DECLARATION OF PROTECTIVE RESTRICTIONS
XXXXXXXXX CREEK INDUSTRIAL PARK, INC., a Pennsylvania
corporation, hereinafter called "Xxxxxxxxx Creek", is the owner of land situate
in Uwchlan Township, Xxxxxxx County, Pennsylvania, bounded generally on the
West by the center line of Xxxxxx Drive (Pennsylvania Legislative Route 147,
Spur E), on the North by lands now or formerly of Xxxxxx X. Xxxxxx and the
Pennsylvania Turnpike Commission, on the East by lands now or formerly of Xxxxx
X. Xxxxx, Xx. and Xxxxxxx Xxxxx and Xxxxx Xxxx (Township Route 472), and on the
South by lands now or formerly of United Church of Xxxxxx and Xxxxxx X. Xxxxxxxx
and West Xxxxxxx-Pottstown Pike (Route #100), said land being all land owned by
Xxxxxxxxx Creek in Uwchlan Township lying East of the center line of Xxxxxx
Drive (being herein called the "Restricted Area") and part of the premises which
Xxx X. Xxxxxxx and Xxxxxxxxx X. Xxxxxxx, his wife, by Deed dated December 16,
1966 and recorded in the Office for the Recording of Deeds in and for Xxxxxxx
County, Pennsylvania, in Deed Book I-37, page 376 &c., granted and conveyed to
Xxxxxxxxx Creek.
Xxxxxxxxx Creek, for itself and its successors in title to
land in the Restricted Area, hereby declares that all land in the Restricted
Area shall be held subject to and with the benefit of the restrictions and
provisions set forth in this Declaration, it being the intent of this
Declaration that any and all grantees and their respective successors in title
to Xxxxxxxxx Creek to land in the Restricted Area shall, by acceptance of
conveyance land in the Restricted Area, hold their land, and that Xxxxxxxxx
Creek shall hold the land retained by it in the Restricted Area, subject to and
with the benefit of said restrictions and provisions, as covenants running with
the land and as equitable servitudes for the mutual benefit of such lands and
their owners in order to assure development of the Restricted Area as a Garden-
Type Industrial Center.
1. As used in this Instrument:
(a) "Plan-Approving Agent" means Xxxxxxxxx Creek and its
corporate successors until it and they cease to own of record any land in the
Restricted Area, and thereafter, if Xxxxxxxxx Creek, or its corporate
successors, has conveyed of record all land then owned by it in said Area by
conveyance containing an express grant to the grantee of rights to approve plans
and grant variations as hereinafter provided and a certificate that the grantee
either controls or is controlled by the grantor, Plan-Approving Agent shall mean
such grantee and successive grantees under like conveyances until such a grantee
ceases to own of record any land in the Restricted Area. After conveyance by
Xxxxxxxxx Creek or its corporate successors or such a grantee of all land in the
Restricted Area then owned by the grantor without such an express grant of
rights and certificate, then the Plan Approving Agent shall be such entity,
person or body of persons designated from time to time by the owners of the
majority of acreage in the Restricted Area by written instrument recorded in the
Office for the Recording of Deeds in and for Xxxxxxx County, Pennsylvania.

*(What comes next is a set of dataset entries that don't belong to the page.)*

(* ===== verification/MaintenanceFinish.v ===== *)
(** * Properties of completing a maintenance lease

    A lease ends with a verified device or is recorded as failed, its gate is
    opened as the last thing, and it obeys only who knows its token.  A lease
    is followed from its acquisition to its release. *)
From Stdlib Require Import Floats.SpecFloat.
From S2P Require Import Prelude Text Sha256 Value Json JsonDump Effects Store Observability Security Runtime Workflow.
From S2P Require Import Reconciliation Coredump Service Maintenance MaintenanceAcquire.

(** ** Completion of a lease *)

Section completion.
Context `{Runtime}.

Definition authorized (id token : string) (l : lease) : Prop :=
  ls_lease_id (le_row l) = id ∧ token ≠ ""%string ∧ ls_token_hash (le_row l) = _lease_token_hash token.

Lemma change_lease_fixed changes r :
  ls_token_hash (fold_left (λ r c, change_lease c r) changes r) = ls_token_hash r
  ∧ ls_device_id (fold_left (λ r c, change_lease c r) changes r) = ls_device_id r
  ∧ ls_lease_id (fold_left (λ r c, change_lease c r) changes r) = ls_lease_id r.
Proof.
  revert r. induction changes as [|c changes IH]; intros r; [done |]. simpl.
  destruct (IH (change_lease c r)) as (-> & -> & ->). by destruct c.
Qed.
Lemma update_lease_row id changes s row : snd (update_maintenance_lease id changes s) = Ok row →
  ∃ r, maintenance_lease s id = Some r ∧ row = fold_left (λ r c, change_lease c r) changes r.
Proof.
  unfold update_maintenance_lease. destruct (maintenance_lease s id) as [r|]; [| done].
  case_match; [done |]. intros [= <-]. by exists r.
Qed.
Lemma parse_lease_row row l : _maintenance_lease_row row = Ok l → le_row l = row.
Proof. intros (? & _ & (? & _ & [= <-])%res_bind_Ok)%res_bind_Ok. done. Qed.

(b) "Site" means an area of land in the Restricted Area in
the same ownership, either shown as one lot on a recorded plan, or, if not so
shown, described as the site for one or more buildings by the owner in a
recorded instrument, whether or not in either case acquired at one time, or
previously so shown as more than one lot or also shown or described for the
purpose of lease, but not conveyance, as more than one lot.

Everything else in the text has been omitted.